◆ **Extracted entries**
(** C1: the accuracy achievement is declared without an [awarded] property
    and no event writes to the [achievements] object, so the test
    [!achievement.awarded] holds at every call.  A player who answers the
    first fifteen problems correctly is shown "Sharp Shooter!"; after entering
    and leaving multiplayer, which zeroes the counters, fifteen more correct
    answers show it a second time, and the flag is still undefined. *)
Theorem sharpShooter_awarded_twice :
  (forall fuel ev, preserves achievements (handle fuel ev))
  /\ (st ← started ∅;
   st1 ← answerCorrectly 15 st;
   st2 ← run 10 [ClickMultiplayer; ClickMultiplayer] st1;
   st3 ← settle 100 st2;
   st4 ← answerCorrectly 15 st3;
   Some (sharpShooters st1, pending st3, sharpShooters st4,
         accuracy_awarded <$> accuracies (achievements st4)))
     = Some (1%nat, [], 2%nat, [None]).
Proof. split; [apply achievements_fixed|]. vm_compute. reflexivity. Qed.

(** *** The option loop *)



(** The options for the answer 7 on the page as loaded. *)
Lemma generateOptions_four_distinct_witness :
  exists st',
    generateOptions 10 (of_Z 7) fresh = Ok tt st'
    /\ length (options (document st')) = 4%nat
    /\ of_Z 7 ∈ button_option <$> options (document st').
Proof.
  destruct (generateOptions 10 (of_Z 7) fresh) as [[] st'|e st'|] eqn:E.
  - exists st'. split; [done|].
    destruct (generateOptions_four_distinct 10 (of_Z 7) fresh st' E) as (Hlen & _ & Hc & _).
    by rewrite length_fmap in Hlen.
  - vm_compute in E. discriminate.
  - vm_compute in E. discriminate.
Defined.

(** *** Division problems *)


Lemma unit_draw_cycle5 n : unit_draw (cycle5 n).
Proof.
  unfold cycle5, unit_draw, Qcle, Qclt. simpl.
  rewrite !Qred_correct. unfold Qle, Qlt. simpl.
  pose proof (Nat.mod_upper_bound n 5). lia.
Qed.


(** *** Resets *)




(** *** The leaderboard *)

(** Ann 50, Bo 90 and Cy 10 are stored as Bo, Ann, Cy. *)
Lemma leaderboard_keeps_top_five_witness :
  exists st',
    recordAll [(Some "Ann", 50); (Some "Bo", 90); (Some "Cy", 10)] fresh = Ok tt st'
    /\ loadLeaderboard st'
       = Ok [ {| Entry.name := "Bo"; Entry.score := 90 |};
              {| Entry.name := "Ann"; Entry.score := 50 |};
              {| Entry.name := "Cy"; Entry.score := 10 |} ] st'.
Proof.
  destruct (leaderboard_keeps_top_five
              [(Some "Ann", 50); (Some "Bo", 90); (Some "Cy", 10)] fresh)
    as (st' & board & Hrun & Hload & -> & _).
  - apply lookup_empty.
  - exists st'. split; [done|]. rewrite Hload. reflexivity.
Defined.

(** *** Events and the session counters *)


Definition counters (st : State) : Z * Z * Z :=
  (score (vars st), streak (vars st), totalAttempts (vars st)).


(** *** A stored leaderboard that does not parse *)

Definition corrupted : gmap string string := {["leaderboard" := "[{oops"]}.

Definition spoiled : State := loaded corrupted cycle5 seconds.

(** Loading and displaying the leaderboard with the stored text [[{oops]. *)
Lemma malformed_leaderboard_propagates_witness :
  loadLeaderboard spoiled = Throw SyntaxError spoiled
  /\ displayLeaderboard spoiled = Throw SyntaxError spoiled.
Proof.
  destruct (malformed_leaderboard_propagates spoiled "[{oops")
    as (Hload & _ & Hdisplay & _).
  - apply lookup_singleton_eq.
  - discriminate.
  - reflexivity.
  - by split.
Defined.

◆ **Problem**
Return the listing word for word.

◆ **Result of the task**
(** C1: the accuracy achievement is declared without an [awarded] property
    and no event writes to the [achievements] object, so the test
    [!achievement.awarded] holds at every call.  A player who answers the
    first fifteen problems correctly is shown "Sharp Shooter!"; after entering
    and leaving multiplayer, which zeroes the counters, fifteen more correct
    answers show it a second time, and the flag is still undefined. *)
Theorem sharpShooter_awarded_twice :
  (forall fuel ev, preserves achievements (handle fuel ev))
  /\ (st ← started ∅;
   st1 ← answerCorrectly 15 st;
   st2 ← run 10 [ClickMultiplayer; ClickMultiplayer] st1;
   st3 ← settle 100 st2;
   st4 ← answerCorrectly 15 st3;
   Some (sharpShooters st1, pending st3, sharpShooters st4,
         accuracy_awarded <$> accuracies (achievements st4)))
     = Some (1%nat, [], 2%nat, [None]).
Proof. split; [apply achievements_fixed|]. vm_compute. reflexivity. Qed.

(** *** The option loop *)



(** The options for the answer 7 on the page as loaded. *)
Lemma generateOptions_four_distinct_witness :
  exists st',
    generateOptions 10 (of_Z 7) fresh = Ok tt st'
    /\ length (options (document st')) = 4%nat
    /\ of_Z 7 ∈ button_option <$> options (document st').
Proof.
  destruct (generateOptions 10 (of_Z 7) fresh) as [[] st'|e st'|] eqn:E.
  - exists st'. split; [done|].
    destruct (generateOptions_four_distinct 10 (of_Z 7) fresh st' E) as (Hlen & _ & Hc & _).
    by rewrite length_fmap in Hlen.
  - vm_compute in E. discriminate.
  - vm_compute in E. discriminate.
Defined.

(** *** Division problems *)


Lemma unit_draw_cycle5 n : unit_draw (cycle5 n).
Proof.
  unfold cycle5, unit_draw, Qcle, Qclt. simpl.
  rewrite !Qred_correct. unfold Qle, Qlt. simpl.
  pose proof (Nat.mod_upper_bound n 5). lia.
Qed.


(** *** Resets *)




(** *** The leaderboard *)

(** Ann 50, Bo 90 and Cy 10 are stored as Bo, Ann, Cy. *)
Lemma leaderboard_keeps_top_five_witness :
  exists st',
    recordAll [(Some "Ann", 50); (Some "Bo", 90); (Some "Cy", 10)] fresh = Ok tt st'
    /\ loadLeaderboard st'
       = Ok [ {| Entry.name := "Bo"; Entry.score := 90 |};
              {| Entry.name := "Ann"; Entry.score := 50 |};
              {| Entry.name := "Cy"; Entry.score := 10 |} ] st'.
Proof.
  destruct (leaderboard_keeps_top_five
              [(Some "Ann", 50); (Some "Bo", 90); (Some "Cy", 10)] fresh)
    as (st' & board & Hrun & Hload & -> & _).
  - apply lookup_empty.
  - exists st'. split; [done|]. rewrite Hload. reflexivity.
Defined.

(** *** Events and the session counters *)


Definition counters (st : State) : Z * Z * Z :=
  (score (vars st), streak (vars st), totalAttempts (vars st)).


(** *** A stored leaderboard that does not parse *)

Definition corrupted : gmap string string := {["leaderboard" := "[{oops"]}.

Definition spoiled : State := loaded corrupted cycle5 seconds.

(** Loading and displaying the leaderboard with the stored text [[{oops]. *)
Lemma malformed_leaderboard_propagates_witness :
  loadLeaderboard spoiled = Throw SyntaxError spoiled
  /\ displayLeaderboard spoiled = Throw SyntaxError spoiled.
Proof.
  destruct (malformed_leaderboard_propagates spoiled "[{oops")
    as (Hload & _ & Hdisplay & _).
  - apply lookup_singleton_eq.
  - discriminate.
  - reflexivity.
  - by split.
Defined.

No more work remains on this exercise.